Gene arrangements showing the relative positioning of colocated nitrogen genes along the chromosome (represented by black line) within CCMP1545 on scaffold 4, nucleotide positions 1572082-1585993 (A), and within RCC299 chromosome 1, positions 483935-509879 (B), and drawn approximately to scale. Homologous genes are color coded; pink indicates a nitrogen-associated gene that does not have a colocated homolog in the other Micromonas species.

FIG. 4.

Nitrogen-depletion experiment showing the mean nitrate (black) and ammonium (white) measurements throughout the time course (A) as well as growth rates for the triplicate RCC299 cultures shown starting 24 h prior to experiment initiation (gray bars).
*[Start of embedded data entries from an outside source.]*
(* ===== verification/UvInetGroups.v ===== *)
(** * libuv: the groups of an IPv6 address

    The runs of zero words that [inet_ntop6] looks for, the text it builds around the
    one it chooses, and the buffer it builds it in. *)
From S2P Require Import Prelude Decimal UvInet UvInetText.

(** ** The chosen run of zeros *)

(** [n] zeros from place [b] on. *)
Definition zero_run (words : list Z) (b n : Z) : Prop :=
  0 <= b /\ 1 <= n /\ b + n <= zlen words /\
  forall j, b <= j < b + n -> words !! Z.to_nat j = Some 0.

(** [r] is absent or a run of zeros. *)
Definition run_ok (words : list Z) (r : run) : Prop :=
  base r = -1 \/ zero_run words (base r) (len r).

(** [r] is the first of the longest runs among those that end by [i]. *)
Definition run_first_longest (words : list Z) (i : Z) (r : run) : Prop :=
  forall b n, zero_run words b n -> b + n <= i ->
    base r <> -1 /\ (n < len r \/ n = len r /\ base r <= b).

(** [cur] is the run of zeros that ends at [i]. *)
Definition run_current (words : list Z) (i : Z) (r : run) : Prop :=
  if base r =? -1 then i = 0 \/ words !! Z.to_nat (i - 1) <> Some 0
  else zero_run words (base r) (len r) /\ base r + len r = i /\
       (base r = 0 \/ words !! Z.to_nat (base r - 1) <> Some 0).

Lemma zero_run_in words b n : zero_run words b n -> 0 <= b /\ 1 <= n /\ b + n <= zlen words.
Proof. intros (? & ? & ? & _). done. Qed.

(** What is known of the best run when the runs that end by [i] have been seen. *)
Definition best_inv (words : list Z) (i : Z) (r : run) : Prop :=
  (base r = -1 \/ zero_run words (base r) (len r) /\ base r + len r <= i) /\
  run_first_longest words i r.

Lemma longer_inv words i best cur :
  base cur <> -1 -> run_current words i cur -> best_inv words (base cur) best ->
  best_inv words i (longer best cur).
Proof.
  unfold run_current. intros Hcur Hc [Hok HF]. rewrite (proj2 (Z.eqb_neq _ _) Hcur) in Hc.
  destruct Hc as (Hz & Hi & Hstart). pose proof Hz as (Hb0 & Hn1 & _ & _).
  assert (Hl : longer best cur = cur /\ (base best = -1 \/ len best < len cur) \/
               longer best cur = best /\ base best <> -1 /\ len cur <= len best).
  { unfold longer. do 2 (case_bool; cbn [orb]; try (left; split; [done|lia])). right. split; [done|lia]. }
  split.
  { destruct Hl as [[-> _]|(-> & Hne & _)]; [right; split; [done|lia]|].
    destruct Hok as [?|[??]]; [done|right; split; [done|lia]]. }
  intros b n Hr Hbn. destruct (Z.le_gt_cases (b + n) (base cur)) as [Hle|Hgt].
  - specialize (HF b n Hr Hle). destruct Hl as [[-> ?]|(-> & ? & ?)]; lia.
  - assert (base cur <= b).
    { destruct (Z.le_gt_cases (base cur) b) as [|Hlt]; [done|]. exfalso.
      destruct Hr as (? & ? & _ & Hall). destruct Hstart as [|Hs]; [lia|]. destruct Hs. apply Hall. lia. }
    destruct Hr as (? & ? & _ & _).
    destruct Hl as [[-> ?]|(-> & ? & ?)]; [lia|]. destruct Hok as [?|[(? & ? & _) ?]]; lia.
Qed.

Lemma runs_loop_inv words : forall rest i best cur,
  0 <= i -> zdrop i words = rest -> i + zlen rest = zlen words ->
  run_current words i cur -> best_inv words (if base cur =? -1 then i else base cur) best ->
  let '(best', cur') := runs_loop i rest best cur in
  run_current words (zlen words) cur' /\
  best_inv words (if base cur' =? -1 then zlen words else base cur') best'.
Proof.
  induction rest as [|w rest IH]; intros i best cur Hi Hd Hlen Hcur Hbest; cbn [runs_loop].
  { rewrite zlen_nil, Z.add_0_r in Hlen. by subst i. }
  rewrite zlen_cons in Hlen. pose proof (zlen_nonneg rest).
  assert (Hw : words !! Z.to_nat i = Some w).
  { unfold zdrop in Hd. by rewrite <- (Nat.add_0_r (Z.to_nat i)), <- lookup_drop, Hd. }
  assert (Hd' : zdrop (i + 1) words = rest).
  { unfold zdrop in *. replace (Z.to_nat (i + 1)) with (1 + Z.to_nat i)%nat by lia.
    rewrite Nat.add_comm, <- drop_drop, Hd. done. }
  assert (Hlt : forall b n, w <> 0 -> zero_run words b n -> b + n <= i + 1 -> b + n <= i).
  { intros b n Hw0 (? & ? & _ & Hall) ?. destruct (Z.eq_dec (b + n) (i + 1)); [|lia].
    destruct Hw0. specialize (Hall i ltac:(lia)). congruence. }
  destruct (Z.eqb_spec w 0) as [->|Hw0].
  - apply IH; [lia|done|lia| |]; destruct (Z.eqb_spec (base cur) (-1)) as [Hc|Hc].
    + unfold run_current in Hcur |- *. cbn [base len]. bool_false (i =? -1). rewrite Hc in Hcur.
      cbn in Hcur. split; [|split; [lia|done]]. split; [done|]. split; [lia|]. split; [lia|].
      intros j Hj. by replace j with i by lia.
    + unfold run_current in Hcur |- *. cbn [base len]. bool_false (base cur =? -1).
      rewrite (proj2 (Z.eqb_neq _ _) Hc) in Hcur. destruct Hcur as ((? & ? & ? & Hall) & ? & ?).
      split; [|split; [lia|done]]. split; [done|]. split; [lia|]. split; [lia|].
      intros j Hj. destruct (Z.eq_dec j i) as [->|]; [done|]. apply Hall. lia.
    + cbn [base]. by bool_false (i =? -1).
    + cbn [base]. by bool_false (base cur =? -1).
  - destruct (Z.eqb_spec (base cur) (-1)) as [Hc|Hc]; cbn [negb]; apply IH; try (done || lia).
    + unfold run_current. rewrite Hc. cbn. right. replace (i + 1 - 1) with i by lia. congruence.
    + rewrite Hc. cbn. destruct Hbest as [Hok HF]. split.
      * destruct Hok as [|[??]]; [by left|right; split; [done|lia]].
      * intros b n Hr Hbn. apply HF; [done|]. by apply Hlt.
    + unfold run_current. cbn. right. replace (i + 1 - 1) with i by lia. congruence.
    + cbn. destruct (longer_inv words i best cur Hc Hcur Hbest) as [Hok HF]. split.
      * destruct Hok as [|[??]]; [by left|right; split; [done|lia]].
      * intros b n Hr Hbn. apply HF; [done|]. by apply Hlt.
Qed.

(** The run of two zeros or more that is written as a double colon: the first of the
    longest, and none only if there is none. *)
Lemma best_run_spec words :
  let r := best_run words in
  (base r = -1 \/ zero_run words (base r) (len r) /\ 2 <= len r) /\
  forall b n, zero_run words b n -> 2 <= n ->
    base r <> -1 /\ (n < len r \/ n = len r /\ base r <= b).
Proof.
  cbv zeta. unfold best_run.
  pose proof (runs_loop_inv words words 0 (Run (-1) 0) (Run (-1) 0) ltac:(lia) eq_refl ltac:(lia)) as H.
  destruct (runs_loop _ _ _ _) as [best cur].
  destruct H as [Hcur Hbest]; [by left|split; [by left|]|].
  { cbn. intros b n (? & ? & _) ?. lia. }
  assert (Hend : best_inv words (zlen words) (if negb (base cur =? -1) then longer best cur else best)).
  { destruct (Z.eqb_spec (base cur) (-1)); cbn [negb]; [done|]. by apply longer_inv. }
  set (r := if negb (base cur =? -1) then longer best cur else best) in *. clearbody r.
  destruct Hend as [Hok HF].
  assert (HF2 : forall b n, zero_run words b n -> base r <> -1 /\ (n < len r \/ n = len r /\ base r <= b)).
  { intros b n Hr. apply HF; [done|]. by destruct Hr as (_ & _ & ? & _). }
  destruct (Z.eqb_spec (base r) (-1)) as [E|E]; cbn [negb andb].
  - split; [by left|]. intros b n Hr _. by apply HF2.
  - destruct (Z.ltb_spec (len r) 2); cbn [base len].
    + split; [by left|]. intros b n Hr Hn. specialize (HF2 b n Hr). lia.
    + split; [right; destruct Hok as [?|[??]]; done|]. intros b n Hr _. by apply HF2.
Qed.

(** ** The text *)

Definition tails (ws : list Z) : list Z := w ← ws; chr_colon :: hex w.
(** Groups with colons between them. *)
Definition join (ws : list Z) : list Z :=
  match ws with [] => [] | w :: r => hex w ++ tails r end.

(** What [format_loop] writes; [d4] is the text of the last four bytes. *)
Fixpoint text_loop (d4 words : list Z) (best : run) (i : Z) (rest : list Z) : list Z :=
  match rest with
  | [] => []
  | w :: rest =>
      if in_run best i
      then (if i =? base best then [chr_colon] else []) ++ text_loop d4 words best (i + 1) rest
      else (if i =? 0 then [] else [chr_colon]) ++
           (if embeds_ipv4 words best i then d4
            else hex w ++ text_loop d4 words best (i + 1) rest)
  end.
Definition text6 (d4 words : list Z) : list Z :=
  let best := best_run words in
  text_loop d4 words best 0 words ++
  (if negb (base best =? -1) && (base best + len best =? 8) then [chr_colon] else []).

Lemma tails_app l r : tails (l ++ r) = tails l ++ tails r.
Proof. apply bind_app. Qed.

(** Words that are not in the run, from the second on. *)
Lemma text_outside d4 words best l : forall i rest,
  0 < i -> (forall j, i <= j < i + zlen l -> in_run best j = false /\ embeds_ipv4 words best j = false) ->
  text_loop d4 words best i (l ++ rest) = tails l ++ text_loop d4 words best (i + zlen l) rest.
Proof.
  induction l as [|w l IH]; intros i rest Hi Hout; [by rewrite zlen_nil, Z.add_0_r|].
  rewrite zlen_cons in *. pose proof (zlen_nonneg l). cbn [app text_loop].
  destruct (Hout i ltac:(lia)) as [-> ->]. bool_false (i =? 0).
  rewrite IH by (try lia; intros j Hj; apply Hout; lia).
  replace (i + 1 + zlen l) with (i + (zlen l + 1)) by lia.
  change (tails (w :: l)) with ((chr_colon :: hex w) ++ tails l). by rewrite <- app_assoc.
Qed.

Lemma text_first d4 words best l rest :
  (forall j, 0 <= j < zlen l -> in_run best j = false /\ embeds_ipv4 words best j = false) ->
  text_loop d4 words best 0 (l ++ rest) = join l ++ text_loop d4 words best (zlen l) rest.
Proof.
  destruct l as [|w l]; intros Hout; [done|].
  rewrite zlen_cons in *. pose proof (zlen_nonneg l). cbn [app text_loop join].
  destruct (Hout 0 ltac:(lia)) as [-> ->]. cbn [Z.eqb app].
  rewrite text_outside by (try lia; intros j Hj; apply Hout; lia). 
  replace (0 + 1 + zlen l) with (zlen l + 1) by lia. by rewrite <- app_assoc.
Qed.

(** The words in the run, from the second on, leave nothing. *)
Lemma text_inside d4 words best l : forall i rest,
  (forall j, i <= j < i + zlen l -> in_run best j = true /\ j <> base best) ->
  text_loop d4 words best i (l ++ rest) = text_loop d4 words best (i + zlen l) rest.
Proof.
  induction l as [|w l IH]; intros i rest Hin; [by rewrite zlen_nil, Z.add_0_r|].
  rewrite zlen_cons in *. pose proof (zlen_nonneg l). cbn [app text_loop].
  destruct (Hin i ltac:(lia)) as [-> ?]. bool_false (i =? base best). cbn [app].
  rewrite IH by (intros j Hj; apply Hin; lia). f_equal. lia.
Qed.

Lemma in_run_spec best i : base best <> -1 ->
  in_run best i = bool_decide (base best <= i < base best + len best).
Proof.
  intros Hb. unfold in_run. bool_false (base best =? -1). cbn [negb andb].
  case_bool_decide; [bool_true (base best <=? i); by bool_true (i <? base best + len best)|].
  apply andb_false_iff. rewrite Z.leb_gt, Z.ltb_ge. lia.
Qed.
(** Whatever the text, the end is an error or sixteen bytes. *)
Lemma finish6_safe out cp n v : zlen out <= 16 -> (forall c, cp = Some c -> 0 <= c <= zlen out) ->
  match finish6 (Pton6 (zlen out) cp n v) (six out) with
  | Ret e a => e = UV_EINVAL \/ e = 0 /\ exists bytes, length bytes = 16%nat /\ a = Some <$> bytes
  | _ => False
  end.
Proof.
  intros Hout Hcp. assert (H0 : forall out, zlen out <= 16 -> (forall c, cp = Some c -> 0 <= c <= zlen out) ->
    match finish6 (Pton6 (zlen out) cp 0 v) (six out) with
    | Ret e a => e = UV_EINVAL \/ e = 0 /\ exists bytes, length bytes = 16%nat /\ a = Some <$> bytes
    | _ => False
    end).
  { clear. intros out Hout Hcp. destruct cp as [c|].
    - destruct (zsplit out c (Hcp c eq_refl)) as (L & R & -> & <- & _).
      destruct (decide (zlen (L ++ R) = 16)) as [E|Hne].
      + unfold finish6. cbn. rewrite E. by left.
      + rewrite finish6_zeros by lia. right. split; [done|]. eexists. split; [|done].
        rewrite !length_app, length_replicate. unfold zlen in *. rewrite length_app in *. lia.
    - destruct (decide (zlen out = 16)) as [E|Hne].
      + rewrite finish6_full by done. right. split; [done|]. exists out. unfold zlen in E. split; [lia|done].
      + unfold finish6. cbn. unfold sizeof_in6_addr. bool_false (zlen out =? 16). by left. }
  destruct (decide (n = 0)) as [->|Hn]; [by apply H0|]. rewrite finish6_group by done.
  case_bool; [by left|]. apply H0; rewrite zlen_app; change (zlen (group v)) with 2; [lia|].
  intros c Hc. specialize (Hcp c Hc). lia.
Qed.

(** ** The texts of inet_ntop6 *)

Lemma group_word hi lo : is_byte hi -> is_byte lo -> group (hi * 256 + lo) = [hi; lo].
Proof.
  unfold is_byte, group. intros. rewrite !(land_mask_mod _ 8), shiftr_div by lia. unfold wrap.
  rewrite !Z.mod_mod by lia. change (2 ^ 8) with 256. f_equal; [|f_equal]; Z.to_euclidean_division_equations; lia.
Qed.

Lemma groups_words_of n : forall r, length r = (2 * n)%nat -> bytes_ok r -> groups (words_of r) = r.
Proof.
  induction n as [|n IH]; intros r Hl Hok; [by destruct r|].
  destruct r as [|hi [|lo r]]; cbn [length] in Hl; try lia.
  inversion_clear Hok as [|? ? Hhi Hok']. inversion_clear Hok' as [|? ? Hlo Hokr].
  cbn [words_of]. change (groups (hi * 256 + lo :: words_of r)) with (group (hi * 256 + lo) ++ groups (words_of r)).
  rewrite group_word, IH by (done || lia). done.
Qed.

Lemma groups_zeros n : groups (replicate n 0) = replicate (2 * n) 0.
Proof.
  induction n as [|n IH]; [done|]. cbn [replicate]. change (groups (0 :: replicate n 0)) with ([0; 0] ++ groups (replicate n 0)).
  rewrite IH. by replace (2 * S n)%nat with (S (S (2 * n))) by lia.
Qed.

(** The loop and what follows it. *)
Definition finish_loop (r : option pton6) : M array Z :=
  match r with None => ret UV_EINVAL | Some s => finish6 s end.

Lemma parse6_plain c src a : c <> chr_colon ->
  parse6 (c :: src) a = bind (pton6_loop (c :: src) (c :: src) (Pton6 0 None 0 0)) finish_loop a.
Proof. intros Hc. unfold parse6, bind. cbn [head of_opt]. by bool_false (c =? chr_colon). Qed.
Normalized fold change in target gene expression, relative to expression levels at T₀ of three AMT genes examined (B), and the three NRT transporter genes examined (C), with normalization as in Methods. Zero represents the time point at which cells were transferred into N-deplete K media and gray dotted line indicates amendment with NO₃^– and NH₄⁺. Note: At T₀, NH₄⁺ was already below the 10 nM detection limit. In (A), (B), and (C), error bars represent the standard deviation within the triplicated biological treatments.